Oriente Próximo es un polvorín, y en todos los bandos hay quienes aguardan cualquier oportunidad para destruir a sus enemigos con balas, bombas y misiles. Una de las vulnerabilidades de Israel es la cuestión de los prisioneros. Los militantes palestinos y libaneses saben que un soldado o civil israelí capturado es o una causa de conflicto o una valiosa arma de negociación a la hora de intercambiar prisioneros. Esta idea se basa en los diversos intercambios de prisioneros que ya ha habido, como el de 1.150 árabes, sobre todo palestinos, a cambio de tres israelíes en 1985; 123 libaneses a cambio de los restos de 2 soldados israelíes en 1996, y 433 palestinos y otros árabes a cambio de un empresario israelí y los cuerpos de 3 soldados en 2004.

Esta estratagema precipitó la violencia que estalló en junio, cuando unos palestinos excavaron un túnel bajo la barrera que rodea Gaza, atacaron a soldados israelíes, mataron a dos de ellos y capturaron a otro. Propusieron canjear al soldado por 95 mujeres y 313 niños que figuran entre los casi 10.000 árabes en cárceles israelíes, pero, en esta ocasión, Israel rechazó el intercambio y atacó Gaza en un intento de liberar al soldado y poner fin a los lanzamientos de cohetes contra su territorio. La destrucción resultante permitió la reconciliación de las facciones palestinas y el apoyo de todo el mundo árabe.

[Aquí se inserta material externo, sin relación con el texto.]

(* ===== verification/OpCounter.v ===== *)
(** * [async_op_counter] and [async_op_tracer] (gh/detail/async_op_counter.hpp and .cpp)

    The counter of pending asynchronous operations that every client object uses to
    wait for its callbacks. First the operations, each one a critical section of
    [mu_], as the client models use them; then the threads that share a counter, as
    an executable transition system with the condition variable. [pending_] is an [int]; it is
    modelled in [Z], an overflow needs 2^31 operations in flight at once. The annotations
    only build a log message and are left out. *)

From S2P Require Import Prelude.
Open Scope Z_scope.
Open Scope gh_scope.

Module OpCounter.

(** ** The operations *)

Record async_op_counter := Counter { pending : Z; shutdown_flag : bool }.

#[export] Instance counter_eq_dec : EqDecision async_op_counter.
Proof. solve_decision. Defined.

(** The constructor. *)
Definition new_counter : async_op_counter := Counter 0 false.

Definition shutdown (c : async_op_counter) : async_op_counter := Counter (pending c) true.
Definition in_shutdown (c : async_op_counter) : bool := shutdown_flag c.

(** [add_op], with its result. *)
Definition add_op (c : async_op_counter) : async_op_counter * bool :=
  if shutdown_flag c then (c, false) else (Counter (pending c + 1) (shutdown_flag c), true).
Definition async_op_start := add_op.

(** [del_op], and whether it goes on to notify the condition variable. *)
Definition del_op (c : async_op_counter) : async_op_counter * bool :=
  let c' := Counter (pending c - 1) (shutdown_flag c) in (c', pending c' =? 0).
Definition async_op_done (c : async_op_counter) : async_op_counter := (del_op c).1.

(** [block_until_all_done]: the flag it sets, the condition it waits for. *)
Definition block_enter (c : async_op_counter) : async_op_counter := shutdown c.
Definition all_done (c : async_op_counter) : bool := pending c =? 0.

(** [async_op_tracer]: its constructor and its destructor. *)
Definition tracer_ctor (c : async_op_counter) : async_op_counter * bool := async_op_start c.
Definition tracer_dtor (c : async_op_counter) : async_op_counter := async_op_done c.

(** The operations as code over the counter. *)
Definition start : M async_op_counter bool := fun c =>
  let '(c', b) := async_op_start c in (c', Ok b).
Definition done : M async_op_counter unit := fun c => (async_op_done c, Ok tt).
Definition enter_block : M async_op_counter unit := fun c => (block_enter c, Ok tt).

(** ** Threads that share a counter *)

(** A thread in [block_until_all_done]: asleep in [cv_.wait], woken up (or about to
    evaluate the predicate again), or returned. *)
Inductive waiter := Sleeping | Awake | Returned.

#[export] Instance waiter_eq_dec : EqDecision waiter.
Proof. solve_decision. Defined.

(** [notifiers]: the threads in [del_op] that released [mu_] with the count at zero and have not yet
    called [notify_one]; [alive]: the counter is not destroyed; [dangling]:
    [notify_one] was called on a destroyed counter. *)
Record config := Config {
  counter : async_op_counter;
  waiters : list waiter;
  notifiers : nat;
  alive : bool;
  dangling : bool
}.

Definition initial : config := Config new_counter [] 0 true false.

Inductive event :=
  | EStart                       (* [async_op_start] *)
  | EDone                        (* [async_op_done], up to [lock.unlock()] *)
  | ENotify (i : nat)            (* [cv_.notify_one()] wakes waiter [i] *)
  | ENotifyNone                  (* [cv_.notify_one()] with nobody asleep *)
  | EEnter                       (* a thread calls [block_until_all_done] *)
  | ERecheck (i : nat)           (* a woken thread evaluates the predicate *)
  | ESpurious (i : nat)          (* a spurious wake up *)
  | EDestroy.                    (* the owner destroys the counter *)

Definition asleep (w : waiter) : bool := bool_decide (w = Sleeping).
Definition returned (w : waiter) : bool := bool_decide (w = Returned).

(** What [cv_.wait] does with the predicate at hand. *)
Definition after_test (c : async_op_counter) : waiter :=
  if all_done c then Returned else Sleeping.

(** One step of a thread, [None] when the event is not possible. *)
Definition apply (e : event) (s : config) : option config :=
  let '(Config c ws n al d) := s in
  match e with
  | EStart => if al then Some (Config (add_op c).1 ws n al d) else None
  | EDone =>
      if al then let '(c', notify) := del_op c in
        Some (Config c' ws (if notify then S n else n) al d)
      else None
  | ENotify i =>
      match n, ws !! i with
      | S n', Some Sleeping => Some (Config c (<[i := Awake]> ws) n' al (d || negb al))
      | _, _ => None
      end
  | ENotifyNone =>
      match n with
      | S n' => if existsb asleep ws then None else Some (Config c ws n' al (d || negb al))
      | O => None
      end
  | EEnter =>
      if al then let c' := block_enter c in
        Some (Config c' (ws ++ [after_test c']) n al d)
      else None
  | ERecheck i =>
      match ws !! i with
      | Some Awake => Some (Config c (<[i := after_test c]> ws) n al d)
      | _ => None
      end
  | ESpurious i =>
      match ws !! i with
      | Some Sleeping => Some (Config c (<[i := Awake]> ws) n al d)
      | _ => None
      end
  | EDestroy =>
      (* the owner destroys it once every thread it had waiting has returned *)
      if al && negb (bool_decide (ws = [])) && forallb returned ws then
        Some (Config c ws n false d)
      else None
  end.

Definition step (s s' : config) : Prop := exists e, apply e s = Some s'.
Definition reachable (s : config) : Prop := rtc step initial s.

Fixpoint run (es : list event) (s : config) : option config :=
  match es with
  | [] => Some s
  | e :: es' => match apply e s with Some s' => run es' s' | None => None end
  end.

(** ** Lemmas *)

Lemma run_app es1 es2 s :
  run (es1 ++ es2) s = match run es1 s with Some s' => run es2 s' | None => None end.
Proof. revert s. induction es1 as [|e es IH]; intros s; cbn; [done|]. by destruct (apply e s). Qed.

Lemma run_rtc es s s' : run es s = Some s' -> rtc step s s'.
Proof.
  revert s. induction es as [|e es IH]; intros s; cbn; [intros [= ->]; apply rtc_refl|].
  destruct (apply e s) as [s1|] eqn:He; [|done]. intros H.
  eapply rtc_l; [by exists e|by apply IH].
Qed.

(** Invariants by rule induction over the steps. *)

Lemma reachable_ind (I : config -> Prop) :
  I initial -> (forall e s s', reachable s -> I s -> apply e s = Some s' -> I s') ->
  forall s, reachable s -> I s.
Proof.
  intros H0 Hs s Hr. revert s Hr. apply rtc_ind_r; [done|].
  intros s1 s2 Hr [e He] HI. by eapply Hs.
Qed.

Lemma reachable_run es s s' : reachable s -> run es s = Some s' -> reachable s'.
Proof. intros Hr H. eapply rtc_trans; [done|]. by eapply run_rtc. Qed.

(** Case analysis of a step. *)
Ltac apply_cases H :=
  unfold apply in H; cbn in H;
  repeat (let E := fresh "E" in
    match type of H with
    | match ?x with _ => _ end = _ => destruct x eqn:E; try discriminate H
    end);
  try discriminate H; injection H as <-; cbn in *; simplify_eq/=.

(** A waiter exists only after the shut down; one that returned saw the count at zero, and
    nothing was counted since. *)
Definition waiters_ok (s : config) : Prop :=
  (waiters s <> [] -> shutdown_flag (counter s) = true) /\
  (Returned ∈ waiters s -> pending (counter s) <= 0).

Lemma insert_not_nil {A} (l : list A) i x : <[i := x]> l <> [] -> l <> [].
Proof. by destruct l. Qed.

Lemma elem_of_insert_other {A} (l : list A) i (x y : A) :
  y ∈ <[i := x]> l -> y = x \/ y ∈ l.
Proof.
  intros (j & Hj)%list_elem_of_lookup. destruct (decide (i = j)) as [->|Hne].
  - destruct (decide (j < length l)%nat) as [Hl|Hl].
    + rewrite list_lookup_insert_eq in Hj by done. left. congruence.
    + rewrite list_insert_ge in Hj by lia. right. apply list_elem_of_lookup. eauto.
  - rewrite list_lookup_insert_ne in Hj by done. right. apply list_elem_of_lookup. eauto.
Qed.

Lemma after_test_returned c : after_test c = Returned -> pending c = 0.
Proof. unfold after_test, all_done. case_match; [|done]. intros _. by apply Z.eqb_eq. Qed.
Lemma after_test_sleeping c : after_test c = Sleeping -> pending c <> 0.
Proof. unfold after_test, all_done. case_match; [done|]. intros _. by apply Z.eqb_neq. Qed.

Lemma waiters_ok_reachable s : reachable s -> waiters_ok s.
Proof.
  apply reachable_ind; [split; cbn; [done|by intros ?%not_elem_of_nil]|].
  intros e [[p sd] ws n al d] s' _ [Hsd Hret] He. cbn in Hsd, Hret.
  destruct e; apply_cases He; split; cbn; try done.
  - intros Hne. unfold add_op. cbn. by rewrite Hsd.
  - intros Hin. unfold add_op. cbn. rewrite Hsd; [|by intros ->; apply not_elem_of_nil in Hin].
    cbn. auto.
  - intros Hin. specialize (Hret Hin). lia.
  - intros Hne%insert_not_nil. auto.
  - intros [|]%elem_of_insert_other; [done|auto].
  - intros [Hin|Hin]%elem_of_app; [auto|].
    apply list_elem_of_singleton in Hin. symmetry in Hin.
    apply after_test_returned in Hin. cbn in Hin. lia.
  - intros Hne%insert_not_nil. auto.
  - intros [Hx|]%elem_of_insert_other; [|auto].
    symmetry in Hx. apply after_test_returned in Hx. cbn in Hx. lia.
  - intros Hne%insert_not_nil. auto.
  - intros [|]%elem_of_insert_other; [done|auto].
Qed.

(** A thread that sleeps alone with the count at zero has a notification coming. *)
Definition no_lost_wakeup (s : config) : Prop :=
  waiters s = [Sleeping] -> pending (counter s) = 0 -> (1 <= notifiers s)%nat.

Lemma insert_singleton {A} (ws : list A) i x y z :
  <[i := x]> ws = [y] -> ws !! i = Some z -> ws = [z] /\ x = y.
Proof.
  intros H Hi. assert (length ws = 1%nat) as Hl by (by rewrite <- (length_insert ws i x), H).
  pose proof (lookup_lt_Some _ _ _ Hi) as Hlt. destruct ws as [|a [|b ws]]; try done.
  destruct i as [|i]; [|cbn in *; lia]. by simplify_eq/=.
Qed.

Lemma no_lost_wakeup_reachable s : reachable s -> no_lost_wakeup s.
Proof.
  apply reachable_ind; [done|].
  intros e [[p sd] ws n al d] s' Hr%waiters_ok_reachable Hnl He.
  destruct Hr as [Hsd _]. unfold no_lost_wakeup in *. cbn in Hsd, Hnl.
  destruct e; apply_cases He; try done; intros Hws Hp.
  - subst ws. unfold add_op in Hp. cbn in Hp. rewrite Hsd in Hp by done. auto.
  - rewrite Hp. cbn. lia.
  - by destruct (insert_singleton _ _ _ _ _ Hws ltac:(eassumption)).
  - by subst ws.
  - destruct ws as [|? [|]]; [|done..]. injection Hws as Hw.
    by apply after_test_sleeping in Hw.
  - destruct (insert_singleton _ _ _ _ _ Hws ltac:(eassumption)) as [_ Hw].
    by apply after_test_sleeping in Hw.
  - by destruct (insert_singleton _ _ _ _ _ Hws ltac:(eassumption)).
Qed.

Lemma after_test_zero c : pending c = 0 -> after_test c = Returned.
Proof. unfold after_test, all_done. by intros ->. Qed.

(** A thread that waits alone returns once the count is at zero. *)
Lemma waiter_returns_at_zero s w :
  reachable s -> waiters s = [w] -> pending (counter s) = 0 ->
  exists es s', (forall i, ESpurious i ∉ es) /\ (length es <= 2)%nat /\
    run es s = Some s' /\ waiters s' = [Returned].
Proof.
  intros Hr%no_lost_wakeup_reachable Hws Hp.
  destruct s as [[p sd] ws n al d]. cbn in *. subst ws p.
  destruct w.
  - specialize (Hr eq_refl eq_refl). cbn in Hr. destruct n as [|n]; [lia|].
    exists [ENotify 0; ERecheck 0]. eexists. split_and!; [|done..].
    intros i. rewrite !not_elem_of_cons. by split_and!; [..|apply not_elem_of_nil].
  - exists [ERecheck 0]. eexists. split_and!; [|cbn; lia|done|done].
    intros i. rewrite !not_elem_of_cons. by split_and!; [..|apply not_elem_of_nil].
  - exists []. eexists. split_and!; [|cbn; lia|done|done]. intros i. apply not_elem_of_nil.
Qed.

Entonces, unos militantes de Hezbolá en el sur de Líbano mataron a tres soldados israelíes y capturaron a otros dos, e insistieron en la retirada israelí del territorio en disputa y el intercambio de sus prisioneros por parte de los varios miles de libaneses encarcelados. Con el respaldo de Estados Unidos, las bombas y los misiles israelíes empezaron a llover sobre Líbano y, enseguida, los cohetes de Hezbolá, suministrados por Siria e Irán, atacaron el norte de Israel.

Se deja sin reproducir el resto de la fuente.